Compliance Blueprint for AI Startups and SMEs: DPDPA 2023 and DPDP Rules 2025

Introduction 

The Digital Personal Data Protection Act (DPDPA) transformed India’s data-driven innovation economy for good on August 11, 2023. The DPDP Rules converted the law’s purpose into rules that all data fiduciaries, including AI-first companies and small and medium-sized firms (SMEs), have to follow. These rules include deadlines and protections. The Act and Rules say how to handle data, how to give notice and acquire permission, how to keep data safe, how to disclose breaches, and how to protect people’s rights. In order to do business legally and sustainably in India, AI companies and small and medium-sized businesses (SMEs) that use generative AI tools, analytics platforms, recommendation engines, or other machine learning systems must follow this method for collecting, training, deploying, and monitoring their data. The regulation aligns well with India’s AI Governance Guidelines 2025, which highlight Trust as Foundation, People First, Fairness and Equity, Accountability, Understandable by Design, Safety, Resilience & Sustainability. This plan takes legal language and translates it into things that AI startups and small and medium-sized organisations can do to stay in compliance until May 14, 2027. 

Why This Is Important for Small and Medium-Sized Businesses and AI Startups 

AI startups usually need massive, fast-changing datasets that may have private information about users, staff, and customers. The more complex the model is, the more data it tends to take in and make guesses about, which makes it more likely to break the DPDPA rules. These groups have two problems to solve: they need to maintain privacy while staying flexible, get valid consent on a large scale, manage data flows across borders, and make sure their algorithms don’t make things worse or reinforce bias. Most startups and small and medium-sized businesses (SMEs) don’t have their own privacy or legal teams, unlike giant internet companies. But the law applies to all data fiduciaries, no matter how big they are. The policy response recognises this fact. India’s AI governance and data protection framework includes tiered timetables, risk-based duties, and optional reliance on permission managers or third-party infrastructure. The framework gives companies a method to comply without stopping innovation. 
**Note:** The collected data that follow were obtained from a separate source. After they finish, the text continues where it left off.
(* ===== verification/Jobs.v ===== *)
(** The lifecycle of a production job (lifecycle/policies.ts): its acceptance,
    production and quality control, its cancellation and failure with the
    settlement of its resources, its handoff, and its policy. *)
From S2P Require Import Prelude Text Primitives Values Transition Guards Lifecycles Replacements Handoffs.

Import Transition.

(** ** Guards *)

Definition isCreatedJobCancellationReason (value_ : value) : bool :=
  (value_ === lit "routing_exhausted") || (value_ === lit "order_cancelled").

Definition isPostAcceptanceJobCancellationReason (value_ : value) : bool :=
  (value_ === lit "order_cancelled")
  || (value_ === lit "phase_cancelled")
  || (value_ === lit "claim_withdrawn").

Definition requireJobResourceSettlement (command : TransitionCommand) : result () :=
  let jobId := (context command) ?. "jobId" in
  let productionReservationId := (context command) ?. "productionReservationId" in
  guard_when
    (negb (is_string jobId)
     || (js_len jobId =? 0)
     || ((context command) ?. "productionReservationJobId" !== jobId)
     || ((context command) ?. "jobResourceSettlementJobId" !== jobId)) ;;
  guard_when
    (negb (is_string productionReservationId)
     || (js_len productionReservationId =? 0)
     || ((context command) ?. "jobResourceSettlementProductionReservationId"
           !== productionReservationId)) ;;
  let expectedConsumptionMode :=
    if currentIs command "accepted" || currentIs command "gcode_ready"
    then lit "zero_pre_print"
    else lit "actual_recorded" in
  guard_when ((context command) ?. "materialConsumptionMode" !== expectedConsumptionMode) ;;
  requireFlag command "materialConsumptionSettled" ;;
  requireFlag command "inventoryReservationReleased" ;;
  requireFlag command "capacityReservationReleased" ;;
  requireFlag command "jobResourceSettlementAtomic".

Definition isJobFailureStageForCurrent (current_ : value) (value_ : value) : bool :=
  if (current_ === lit "accepted") || (current_ === lit "gcode_ready") then
    (value_ === lit "preparation") || (value_ === lit "gcode") || (value_ === lit "machine")
  else if current_ === lit "printing" then
    value_ === lit "printing"
  else if (current_ === lit "printed") || (current_ === lit "photo_submitted") then
    value_ === lit "post_print"
  else if current_ === lit "qc_approved" then
    value_ === lit "post_qc"
  else if current_ === lit "packed" then
    value_ === lit "packing"
  else
  false.

Definition requireAtomicJobFailureSettlement (lifecycle : jstr) (command : TransitionCommand)
    : result () :=
  let context_ := context command in
  let jobId := context_ ?. "jobId" in
  let reservationId := context_ ?. "productionReservationId" in
  let orderId := context_ ?. "orderId" in
  let phaseId := context_ ?. "phaseId" in
  let resultId := context_ ?. "jobFailureResultId" in
  let previousJobResultId := context_ ?. "jobFailurePreviousJobResultId" in
  let stateKey := context_ ?. "jobFailureCurrentStateCommandKey" in
  let replacementRequestId := context_ ?. "jobFailureReplacementRequestId" in
  let expectedJob := record (context_ ?. "jobFailureExpectedJob") in
  let expectedReservation := record (context_ ?. "jobFailureExpectedReservation") in
  let expectedReplacement := record (context_ ?. "jobFailureExpectedReplacement") in
  let expectedReservationStatus :=
    if currentIs command "accepted" || currentIs command "gcode_ready"
    then lit "scheduled"
    else lit "printing" in
  let expectedStage :=
    isJobFailureStageForCurrent (Str (current command)) (context_ ?. "failureStage") in
  guard_when
    (negb (str_eqb lifecycle (js "Job"))
     || negb (nonBlank jobId)
     || negb (nonBlank reservationId)
     || negb (nonBlank orderId)
     || negb (nonBlank phaseId)
     || negb (nonBlank resultId)
     || negb (nonBlank previousJobResultId)
     || negb (nonBlank stateKey)
     || negb (nonBlank replacementRequestId)
     || (optional (aggregateId command) !== jobId)
     || (optional (currentStateCommandKey command) !== stateKey)
     || (optional (currentStateResultId command) !== previousJobResultId)
     || (context_ ?. "jobFailureJobId" !== jobId)
     || (context_ ?. "jobFailureProductionReservationId" !== reservationId)
     || (context_ ?. "jobFailureOrderId" !== orderId)
     || (context_ ?. "jobFailurePhaseId" !== phaseId)
     || (context_ ?. "jobFailurePreviousStatus" !== Str (current command))
     || (context_ ?. "jobFailureTargetStatus" !== lit "failed")
     || (context_ ?. "jobFailureFailureStage" !== context_ ?. "failureStage")
     || negb expectedStage
     || negb (nonBlank (context_ ?. "failureReason"))
     || (context_ ?. "jobFailureFailureReason" !== context_ ?. "failureReason")
     || (expectedJob ?. "id" !== jobId)
     || (expectedJob ?. "orderId" !== orderId)
     || (expectedJob ?. "phaseId" !== phaseId)
     || (expectedJob ?. "productionReservationId" !== reservationId)
     || (expectedJob ?. "status" !== Str (current command))
     || (expectedJob ?. "resultId" !== previousJobResultId)
     || (expectedJob ?. "currentStateCommandKey" !== stateKey)
     || (expectedJob ?. "immutable" !== Bool true)
     || (expectedReservation ?. "id" !== reservationId)
     || (expectedReservation ?. "jobId" !== jobId)
     || (expectedReservation ?. "orderId" !== orderId)
     || (expectedReservation ?. "phaseId" !== phaseId)
     || (expectedReservation ?. "status" !== expectedReservationStatus)
     || (expectedReservation ?. "resultId" !== resultId)
     || (expectedReservation ?. "immutable" !== Bool true)
     || (expectedReplacement ?. "id" !== replacementRequestId)
     || (expectedReplacement ?. "jobId" !== jobId)
     || (expectedReplacement ?. "orderId" !== orderId)
     || (expectedReplacement ?. "phaseId" !== phaseId)
     || (expectedReplacement ?. "resultId" !== resultId)
     || (expectedReplacement ?. "immutable" !== Bool true)
     || (context_ ?. "jobFailureJobResultId" !== resultId)
     || (context_ ?. "jobFailureResourceSettlementResultId" !== resultId)
     || (context_ ?. "jobFailureReplacementResultId" !== resultId)
     || (context_ ?. "jobFailureCompleted" !== Bool true)
     || (context_ ?. "jobFailureAtomic" !== Bool true)).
Getting to Know the DPDPA 2023 and DPDP Rules 2025

Core Architecture: Processing Based on Consent
Personal data can only be processed with consent or for legitimate purposes under the DPDPA. Any entity that determines the purpose and manner of processing is a Data Fiduciary under Section 4, making it completely accountable for compliance even if it uses external providers. 

Key concepts for AI startups and SMEs: 

  • Data Fiduciary: Your startup, if it decides what data is collected and why e.g., for training models, ranking content, or personalising experiences. 

  • Data Principal: The individual whose data is processed users, customers, employees. 

  • Data Processor: Any third‑party processing data for you (cloud provider, annotation vendor, analytics tool). You remain accountable for their actions under the DPDPA. 

  • Algorithmic Processing: Where AI systems influence significant decisions (creditworthiness, hiring, admissions, eligibility, or ranking), transparency and fairness expectations substantially increase. 

The Act allows AI training on personal data only under clear legal bases and with safeguards such as purpose limitation, consent, and transparency regarding downstream uses. 

Three Steps to Implementation: A Realistic Schedule
The DPDP Rules 2025 deliberately avoid demanding instant full compliance. Instead, they provide a sequenced roadmap:
Phase 1: Immediate (November 14, 2025 – Present)
The Data Protection Board of India is operational and accepting complaints. Startups should: 

  • Appoint a privacy lead or focal point. 

  • Map current data flows and model pipelines. 

  • Identify high‑risk processing (e.g., profiling, children’s data, cross‑border transfers). 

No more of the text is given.